Rumen ecosystem: different types of microbial flora present inside the rumen. The most abundant microbes are bacteria.
Bacteria are more in number than any other microbes. It is noted that there are five groups of rumen bacteria: (1) free-living in liquid phase, (2) loosely attached with feed, (3) firmly attached with feed, (4) attached with rumen epithelial lining, and (5) attached with protozoa/fungi. The bacterial species inside the rumen are 99.5% obligatory anaerobic. Mostly rumen bacteria are involved in the fermentation of fibers, starch, and sugar present in the feed and converted into volatile fatty acid, H2, and CO2 [38]. Most of the bacteria are responsible for degradation of different types of dietary components [39] (Table 2).
Bacteria | Species |
---|---|
Carbohydrate-utilizing bacteria | Fibrobacter succinogenes Ruminococcus flavefaciens Ruminococcus albus Clostridium cellobioparum Clostridium longisporum Clostridium lochheadii Eubacterium cellulosolvens Cillobacterium cellulosolvens Butyrivibrio fibrisolvens Prevotella ruminicola Bacteroides ruminicola Eubacterium xylanophilum Bacteroides uniformis |
Nitrogen-utilizing bacteria | Prevotella ruminicola Ruminobacteramylophilus Clostridium bifermentans |
Lipid-utilizing bacteria | Anaerovibriolipolytica |
Bacterial diversity of the rumen microbial ecosystem.
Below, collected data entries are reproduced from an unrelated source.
Lemma split_at_Some buffer max_len split k : split_at buffer max_len split = Some k → 0 < k ≤ split ∧ is_utf8 (take k buffer) = true.
Proof.
  induction split as [|split IH]; [done|]. cbn [split_at]. destruct (is_utf8 (take (S split) buffer)) eqn:Eu; [intros [= <-]; split; [lia|done]|].
  destruct (4 <? _); [done|]. intros [? ?]%IH. split; [lia|done].
Qed.
Lemma split_at_None buffer max_len split k :
  split_at buffer max_len split = None → 0 < k ≤ split → max_len ≤ k + 5 → split ≤ max_len → is_utf8 (take k buffer) = false.
Proof.
  induction split as [|split IH]; [lia|]. cbn [split_at]. destruct (is_utf8 (take (S split) buffer)) eqn:Eu; [done|]. intros Hn Hk Hm Hs.
  destruct (decide (k = S split)) as [->|Hne]; [done|]. destruct (Nat.ltb_spec 4 (max_len - S split)); [lia|]. apply IH; [done|lia..].
Qed.
(** What is cut off: a part of the buffer, not empty, no longer than allowed,
    and valid, unless it is a single byte; and valid whenever the buffer is. *)
Lemma split_prefix buffer max prefix rest :
  split_valid_utf8_prefix_with_max buffer max = Some (prefix, rest) → 4 ≤ max →
  buffer = prefix ++ rest ∧ 0 < length prefix ≤ max ∧ (is_utf8 prefix = true ∨ length prefix = 1)
  ∧ (is_utf8 buffer = true → is_utf8 prefix = true).
Proof.
  destruct buffer as [|x buffer]; [done|]. unfold split_valid_utf8_prefix_with_max. set (b := x :: buffer). cbv zeta.
  set (max_len := length b `min` max). assert (Hb : 0 < length b) by (subst b; cbn; lia).
  assert (Hml : max_len ≤ length b ∧ max_len ≤ max ∧ (max_len < max → max_len = length b)) by (subst max_len; lia).
  intros [= <- <-] Hmax. split; [by rewrite take_drop|]. destruct (split_at b max_len max_len) as [k|] eqn:Es; cbn [default id].
  - apply split_at_Some in Es as [Hk Hu]. rewrite length_take. split_and!; [lia|lia|by left|done].
  - rewrite length_take. split_and!; [lia|lia|right; lia|]. intros Hv%is_utf8_spec.
    destruct (valid_boundary b max_len Hv) as (k & [Hk1 Hk2] & Hk); [lia|]. apply is_utf8_spec in Hk.
    destruct (decide (k = 0)) as [->|Hne].
    + assert (Hlen : max_len = length b) by lia.
      assert (Hf : is_utf8 (take max_len b) = false) by (eapply split_at_None; [exact Es|lia..]).
      rewrite Hlen, firstn_all in Hf. apply is_utf8_spec in Hv. congruence.
    + assert (Hf : is_utf8 (take k b) = false) by (eapply split_at_None; [exact Es|lia..]). congruence.
Qed.
Lemma split_nonempty buffer max : buffer ≠ [] → is_Some (split_valid_utf8_prefix_with_max buffer max).
Proof. destruct buffer; [done|]. eauto. Qed.

(** What the task has done with the parts its bytes were cut into. *)
Record delta_ok (parts : list (list N)) (st : delta_state) : Prop := {
  delta_transcript : transcript st = foldl (λ b p, push_chunk p b) (new UNIFIED_EXEC_OUTPUT_MAX_BYTES) parts;
  delta_emitted : emitted_deltas st = length (sent st);
  delta_sent : sent st = take MAX_EXEC_OUTPUT_DELTAS_PER_CALL parts }.
Definition part_ok (p : list N) : Prop :=
  0 < length p ≤ UNIFIED_EXEC_OUTPUT_DELTA_MAX_BYTES ∧ (is_utf8 p = true ∨ length p = 1).

Lemma emit_delta_ok parts prefix rest st : delta_ok parts st →
  delta_ok (parts ++ [prefix]) (emit_delta prefix rest st) ∧ pending (emit_delta prefix rest st) = rest.
Proof.
  intros [Ht He Hs]. unfold emit_delta. cbn [transcript emitted_deltas sent pending].
  assert (Hl : length (sent st) = MAX_EXEC_OUTPUT_DELTAS_PER_CALL `min` length parts) by (rewrite Hs; apply length_take).
  destruct (Nat.leb_spec MAX_EXEC_OUTPUT_DELTAS_PER_CALL (emitted_deltas st)); (split; [|done]);
    split; cbn [transcript emitted_deltas sent pending]; rewrite ?Ht, ?foldl_app; try done.
  - rewrite take_app_le by lia. done.
  - rewrite length_app. cbn. lia.
  - rewrite Hs, take_app_ge, (take_ge parts), (take_ge [prefix]) by (cbn [length]; lia). done.
Qed.
Lemma drain_pending_ok fuel : ∀ parts st, length (pending st) ≤ fuel → delta_ok parts st →
  ∃ parts' st', drain_pending fuel st = Ok st' ∧ pending st' = [] ∧ delta_ok (parts ++ parts') st' ∧ concat parts' = pending st
    ∧ Forall part_ok parts' ∧ (is_utf8 (pending st) = true → Forall (λ p, is_utf8 p = true) parts').
Proof.
  assert (Hend : ∀ parts st, pending st = [] → delta_ok parts st →
    ∃ parts' st', @Ok Empty_set _ st = Ok st' ∧ pending st' = [] ∧ delta_ok (parts ++ parts') st' ∧ concat parts' = pending st
      ∧ Forall part_ok parts' ∧ (is_utf8 (pending st) = true → Forall (λ p, is_utf8 p = true) parts')).
  { intros parts st Hp Hok. exists [], st. rewrite app_nil_r. split_and!; try done; by constructor. }
  induction fuel as [|fuel IH]; intros parts st Hl Hok; cbn [drain_pending].
  - assert (Ep : pending st = []) by (destruct (pending st); [done|cbn in Hl; lia]). assert (Es : split_valid_utf8_prefix (pending st) = None) by by rewrite Ep.
    rewrite Es. by apply Hend.
  - unfold split_valid_utf8_prefix. destruct (split_valid_utf8_prefix_with_max (pending st) _) as [[prefix rest]|] eqn:Es.
    2:{ apply Hend; [|done]. destruct (decide (pending st = [])) as [|Hne]; [done|].
        destruct (split_nonempty _ UNIFIED_EXEC_OUTPUT_DELTA_MAX_BYTES Hne); congruence. }
    destruct (split_prefix _ _ _ _ Es) as (Eb & Hlen & Hval & Hvalid); [by apply Nat.leb_le; vm_compute|].
    destruct (emit_delta_ok parts prefix rest st Hok) as [Hok1 Hp1].
    destruct (IH _ _ ltac:(rewrite Hp1; rewrite Eb, length_app in Hl; lia) Hok1) as (parts' & st' & Hd & Hp & Hok' & Hc & Hf & Hu).
    exists (prefix :: parts'), st'. rewrite <-app_assoc in Hok'. split_and!; [done|done|done| |by constructor|].
    + cbn [concat]. by rewrite Hc, Hp1, Eb.
    + intros Hb. pose proof (Hvalid Hb) as Hpre. constructor; [done|]. apply Hu. rewrite Hp1. apply is_utf8_spec.
      apply (valid_rest prefix); [rewrite <-Eb|]; by apply is_utf8_spec.
Qed.
Lemma process_chunk_ok parts chunk st : pending st = [] → delta_ok parts st →
  ∃ parts' st', process_chunk chunk st = Ok st' ∧ pending st' = [] ∧ delta_ok (parts ++ parts') st' ∧ concat parts' = chunk
    ∧ Forall part_ok parts' ∧ (is_utf8 chunk = true → Forall (λ p, is_utf8 p = true) parts').
Proof.
  intros Hp [Ht He Hs]. unfold process_chunk. rewrite Hp. cbn [app].
  apply (drain_pending_ok (length chunk) parts
    {| pending := chunk; transcript := transcript st; emitted_deltas := emitted_deltas st; sent := sent st |}); [done|by split].
Qed.
(** The chunks that are read before the channel closes. *)
Fixpoint chunks_of (l : list received) : list (list N) :=
  match l with
  | [] | Closed :: _ => []
  | Lagged _ :: l => chunks_of l
  | Chunk c :: l => c :: chunks_of l
  end.
Lemma streaming_ok l : ∀ parts st, pending st = [] → delta_ok parts st →
  ∃ parts' st', start_streaming_output l st = Ok st' ∧ pending st' = [] ∧ delta_ok (parts ++ parts') st' ∧ concat parts' = concat (chunks_of l)
    ∧ Forall part_ok parts' ∧ (Forall (λ p, is_utf8 p = true) parts' ↔ Forall (λ c, is_utf8 c = true) (chunks_of l)).
Proof.
  induction l as [|[c|n|] l IH]; intros parts st Hp Hok; cbn [start_streaming_output chunks_of].
  - exists [], st. rewrite app_nil_r. split_and!; try done; by constructor.
  - destruct (process_chunk_ok parts c st Hp Hok) as (p1 & st1 & -> & Hp1 & Hok1 & Hc1 & Hf1 & Hu1). run_bind.
    destruct (IH _ _ Hp1 Hok1) as (p2 & st2 & E2 & Hp2 & Hok2 & Hc2 & Hf2 & Hu2). exists (p1 ++ p2), st2. rewrite app_assoc, concat_app, Hc1, Hc2.
    split_and!; [done|done|done|done|by apply Forall_app|]. rewrite Forall_app, Forall_cons, Hu2. split; [|intros [? ?]; split; auto].
    intros [H1 ?]. split; [|done]. rewrite <-Hc1. by apply is_utf8_concat.
  - by apply IH.
  - exists [], st. rewrite app_nil_r. split_and!; try done; by constructor.
Qed.
Lemma transcript_bytes parts :
  to_bytes (foldl (λ b p, push_chunk p b) (new UNIFIED_EXEC_OUTPUT_MAX_BYTES) parts) = kept UNIFIED_EXEC_OUTPUT_MAX_BYTES (concat parts).
Proof.
  pose proof (run_represents UNIFIED_EXEC_OUTPUT_MAX_BYTES (Push <$> parts)) as Hr.
  assert (E1 : ∀ b, foldl HeadTailBuffer.step b (Push <$> parts) = foldl (λ b p, push_chunk p b) b parts).
  { clear Hr. induction parts as [|p parts IH]; intros b; [done|]. apply IH. }
  assert (E2 : ∀ s, foldl stream_step s (Push <$> parts) = s ++ concat parts).
  { clear. induction parts as [|p parts IH]; intros s; [by rewrite app_nil_r|]. rewrite fmap_cons. cbn [foldl stream_step concat]. by rewrite IH, app_assoc. }
  rewrite E1, E2 in Hr. destruct Hr as [_ _ Hh Ht _ _]; [vm_compute; discriminate|]. unfold to_bytes, kept. by rewrite Hh, Ht.
Qed.

(** * Properties *)

(** Every byte the task reads reaches the transcript, in order; the deltas are
    the same bytes, cut into parts of at most 8192 bytes, each of them valid
    UTF-8 or a single byte, up to the greatest number of deltas; nothing is
    left pending, and the loop ends. *)
Theorem output_deltas_spec l :
  let read := concat (chunks_of l) in
  ∃ st parts, start_streaming_output l delta_start = Ok st ∧ pending st = []
    ∧ to_bytes (transcript st) = kept UNIFIED_EXEC_OUTPUT_MAX_BYTES read
    ∧ concat parts = read ∧ sent st = take MAX_EXEC_OUTPUT_DELTAS_PER_CALL parts
    ∧ Forall (λ p, 0 < length p ≤ UNIFIED_EXEC_OUTPUT_DELTA_MAX_BYTES ∧ (is_utf8 p = true ∨ length p = 1)) parts
    ∧ (Forall (λ p, is_utf8 p = true) parts ↔ Forall (λ c, is_utf8 c = true) (chunks_of l)).
Proof.
  intros read. destruct (streaming_ok l [] delta_start) as (parts & st & E & Hp & [Ht _ Hs] & Hc & Hf & Hu); [done|done|].
  exists st, parts. split_and!; try done. rewrite Ht. cbn [app]. rewrite transcript_bytes. unfold read. by rewrite Hc.
Qed.

(** A character that two chunks share reaches the events in pieces: the bytes
    a chunk ends with are sent at once, although they begin a character, and
    the delta they make is not valid. *)
Theorem cut_character_is_sent_in_pieces l s c :
  concat (chunks_of l) = encode_utf8 s → c ∈ chunks_of l → is_utf8 c = false →
  length (encode_utf8 s) ≤ MAX_EXEC_OUTPUT_DELTAS_PER_CALL →
  ∃ st p, start_streaming_output l delta_start = Ok st ∧ p ∈ sent st ∧ is_utf8 p = false ∧ length p = 1.
Proof.
  intros Hc Hin Hbad Hlen. destruct (streaming_ok l [] delta_start) as (parts & st & E & _ & [_ _ Hs] & Hcat & Hf & Hu); [done|done|].
  assert (Hall : length parts ≤ length (concat parts)).
  { clear -Hf. induction Hf as [|p parts [? _] _ IH]; cbn [concat length]; [lia|]. rewrite length_app. lia. }
  rewrite Hcat, Hc in Hall. cbn [app] in Hs. rewrite take_ge in Hs by lia.
  assert (Hex : Exists (λ p, is_utf8 p ≠ true) parts).
  { apply not_Forall_Exists; [intros p; apply _|]. rewrite Hu, Forall_forall. intros Hv. specialize (Hv c Hin). congruence. }
  apply Exists_exists in Hex as (p & Hp & Hn%not_true_is_false). exists st, p. rewrite Hs. split_and!; [done..|].
  rewrite Forall_forall in Hf. destruct (Hf p Hp) as [_ [?|?]]; [congruence|done].
Qed.

(** * Witness *)

(** The two bytes of "é" in two chunks. *)
Lemma cut_character_is_sent_in_pieces_witness :
  ∃ st p, start_streaming_output [Chunk [0x61; 0xC3]; Chunk [0xA9; 0x62]]%N delta_start = Ok st
    ∧ p ∈ sent st ∧ is_utf8 p = false ∧ length p = 1.
Proof.
  apply (cut_character_is_sent_in_pieces _ [0x61; 0xE9; 0x62]%N [0x61; 0xC3]%N).
  - vm_compute. reflexivity.
  - apply list_elem_of_here.
  - vm_compute. reflexivity.
  - apply Nat.leb_le. vm_compute. reflexivity.
Defined.
Example deltas_of_cut_character :
  sent <$> (match start_streaming_output [Chunk [0x61; 0xC3]; Lagged 2; Chunk [0xA9; 0x62]; Closed; Chunk [0x63]]%N delta_start with
            | Ok st => Some st | _ => None end) = Some [[0x61]; [0xC3]; [0xA9]; [0x62]]%N.
Proof. vm_compute. reflexivity. Qed.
Majority of anaerobic rumen fungi is from order Neocallimastigales within the phylum Neocallimastigomycota. On the phylogeny basis, six genera have been identified, which are Piromyces, Neocallimastix, Caecomyces, Anaeromyces, Orpinomyces, and Cyllamyces [40]. In fiber digestion, fungi play a very important role because of the vegetative thallic rhizoids. The main functions of the rumen fungi are the lignin and fiber degradation by producing different types of enzymes [41] (Table 3).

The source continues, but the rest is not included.